Estonian officials said the country successfully thwarted a cyberattack on Wednesday that targeted both its public and private institutions.
Estonia’s undersecretary for digital transformation, Luukas Ilves, said on Twitter that the country was able to disrupt one of “the most extensive cyber attacks [they’ve] faced since 2007.” Ilves added that the attacks were mostly ineffective apart from some “brief and minor exceptions.”
The attack follows the removal of a Soviet war monument from an eastern Estonian city bordering Russia, according to news reports.
The Russian-backed hacking group Killnet claimed responsibility for the attack, Reuters reported.
The group was also reportedly behind a cyberattack that hit Lithuania’s public and private sector websites in June.
Killnet claimed the attack against Lithuania was in retaliation against the country’s decision to halt the shipment of some goods to Russia’s Kaliningrad exclave, a region situated between Poland and Lithuania.
Estonia has become a leading cyber power since it fell victim to a series of destructive cyberattacks in 2007 that targeted key institutions including its foreign and defense ministries, banks and media outlets. Those attacks were in response to Estonia’s decision to remove a Soviet war monument from its capital city.

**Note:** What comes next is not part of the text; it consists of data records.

(** * dax.processor_parser: selection grammar, input registry, parameter
      matrix and existing-work reconciliation

    A shallow embedding of [src/dax/processor_parser.py] (class
    [ProcessorParser]) and the properties its specification states about it.

    Conventions of the embedding.
    - Python exceptions are values of [PyError]; a function that can raise
      returns [result A].
    - A [dict] whose iteration order the code relies on ([inputs],
      [iteration_map]) is an insertion-ordered association list with the
      update-in-place semantics of Python 3.7+ dictionaries; a [dict] that is
      only looked up or compared with [==] (a parameter row, a recorded input
      mapping) is a [gmap].
    - [iteration_sources] is a Python [set]; its members are a [gset string].
      The order in which Python enumerates a set of strings is fixed by their
      hashes, not by insertion, so every function that loops over the set
      takes the enumeration as a duplicate-free list.
    - Strings are ASCII strings; [bytes] values and their decoded text are
      identified, except where the code compares a [str] with a [bytes]
      value: they are never equal in Python 3, and the model says so
      ([get_input_value]). *)

From Stdlib Require Import ZArith Ascii.
From stdpp Require Import base decidable option list strings gmap fin_maps.

Local Open Scope Z_scope.

(** ** Exceptions and the error monad *)

Inductive PyError : Type :=
  | KeyError
  | IndexError
  | TypeError
  | UnboundLocalError
  | ValueError (msg : string).

#[global] Instance PyError_eq_dec : EqDecision PyError.
Proof. solve_decision. Defined.

Inductive result (A : Type) : Type :=
  | Ok (a : A)
  | Raise (e : PyError).

Arguments Ok {A} a.
Arguments Raise {A} e.

#[global] Instance result_ret : MRet result := fun A a => Ok a.
#[global] Instance result_bind : MBind result := fun A B f r =>
  match r with
  | Ok a => f a
  | Raise e => Raise e
  end.

#[global] Instance result_fmap : FMap result := fun A B f r =>
  match r with
  | Ok a => Ok (f a)
  | Raise e => Raise e
  end.

#[global] Instance result_eq_dec {A} `{EqDecision A} : EqDecision (result A).
Proof. solve_decision. Defined.

Definition raises {A} (r : result A) : Prop := ∃ e, r = Raise e.

(** [d[k]] on a [gmap]-modelled dictionary. *)
Definition getitem {V} (d : gmap string V) (k : string) : result V :=
  match d !! k with
  | Some v => Ok v
  | None => Raise KeyError
  end.

(** [l[i]] on a list, for a non-negative index. *)
Definition index {A} (l : list A) (i : nat) : result A :=
  match l !! i with
  | Some v => Ok v
  | None => Raise IndexError
  end.

(** A [for] loop that threads a state and whose body can raise. *)
Fixpoint for_each {S A} (body : S → A → result S) (st : S) (l : list A)
  : result S :=
  match l with
  | [] => Ok st
  | x :: l' => st' ← body st x; for_each body st' l'
  end.

(** A [for] loop (or comprehension) that appends one result per element. *)
Fixpoint traverse {A B} (f : A → result B) (l : list A) : result (list B) :=
  match l with
  | [] => Ok []
  | x :: l' => y ← f x; ys ← traverse f l'; Ok (y :: ys)
  end.

(** [l[i]] for a possibly negative index. *)
Definition index_Z {A} (l : list A) (i : Z) : result A :=
  if decide (0 ≤ i) then index l (Z.to_nat i)
  else if decide (- Z.of_nat (length l) ≤ i) then
    index l (Z.to_nat (Z.of_nat (length l) + i))
  else Raise IndexError.

(** ** Insertion-ordered dictionaries *)

Module Dict.

Definition t (V : Type) : Type := list (string * V).

Fixpoint get {V} (d : t V) (k : string) : option V :=
  match d with
  | [] => None
  | (k', v) :: d' => if decide (k' = k) then Some v else get d' k
  end.

(** [d[k] = v]: an existing key keeps its position. *)
Fixpoint set {V} (k : string) (v : V) (d : t V) : t V :=
  match d with
  | [] => [(k, v)]
  | (k', v') :: d' =>
      if decide (k' = k) then (k, v) :: d' else (k', v') :: set k v d'
  end.

Definition getitem {V} (d : t V) (k : string) : result V :=
  match get d k with
  | Some v => Ok v
  | None => Raise KeyError
  end.

Definition keys {V} (d : t V) : list string := d.*1.

End Dict.

(** ** String primitives used by the grammar *)

Module Str.

(** [s.find(c)]: [None] stands for [-1]. *)
Fixpoint find (c : ascii) (s : string) : option nat :=
  match s with
  | EmptyString => None
  | String c' s' =>
      if decide (c' = c) then Some O else S <$> find c s'
  end.

(** [s[:n]] *)
Fixpoint prefix (n : nat) (s : string) : string :=
  match n, s with
  | O, _ => EmptyString
  | S _, EmptyString => EmptyString
  | S n', String c s' => String c (prefix n' s')
  end.

(** [s[n:]] *)
Fixpoint suffix (n : nat) (s : string) : string :=
  match n, s with
  | O, _ => s
  | S _, EmptyString => EmptyString
  | S n', String _ s' => suffix n' s'
  end.

(** [s[a:b]] for non-negative [a], [b]; empty when [b <= a]. *)
Definition slice (a b : nat) (s : string) : string :=
  prefix (b - a) (suffix a s).

(** Characters removed by [str.strip()] with no argument. *)
Definition is_space (c : ascii) : bool :=
  let n := nat_of_ascii c in
  ((9 <=? n)%nat && (n <=? 13)%nat) || ((28 <=? n)%nat && (n <=? 32)%nat).

Fixpoint lstrip (s : string) : string :=
  match s with
  | EmptyString => EmptyString
  | String c s' => if is_space c then lstrip s' else s
  end.

Fixpoint rstrip (s : string) : string :=
  match s with
  | EmptyString => EmptyString
  | String c s' =>
      match rstrip s' with
      | EmptyString => if is_space c then EmptyString else String c EmptyString
      | r => String c r
      end
  end.

Definition strip (s : string) : string := rstrip (lstrip s).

Last week, Finland’s parliament website was temporarily down following a cyberattack that coincided with President Biden’s move to admit the Nordic country to NATO.
The Finnish parliament said that the disruptions were a denial-of-service attack that hit the parliament’s external websites.
Finland, along with Sweden, applied for NATO membership in May, a move prompted by Russia’s invasion of Ukraine in February.
Russia, which sees NATO’s expansion as a direct threat, has vowed to take “retaliatory steps” if the two Nordic countries were to join the alliance, of which Estonia is also a member.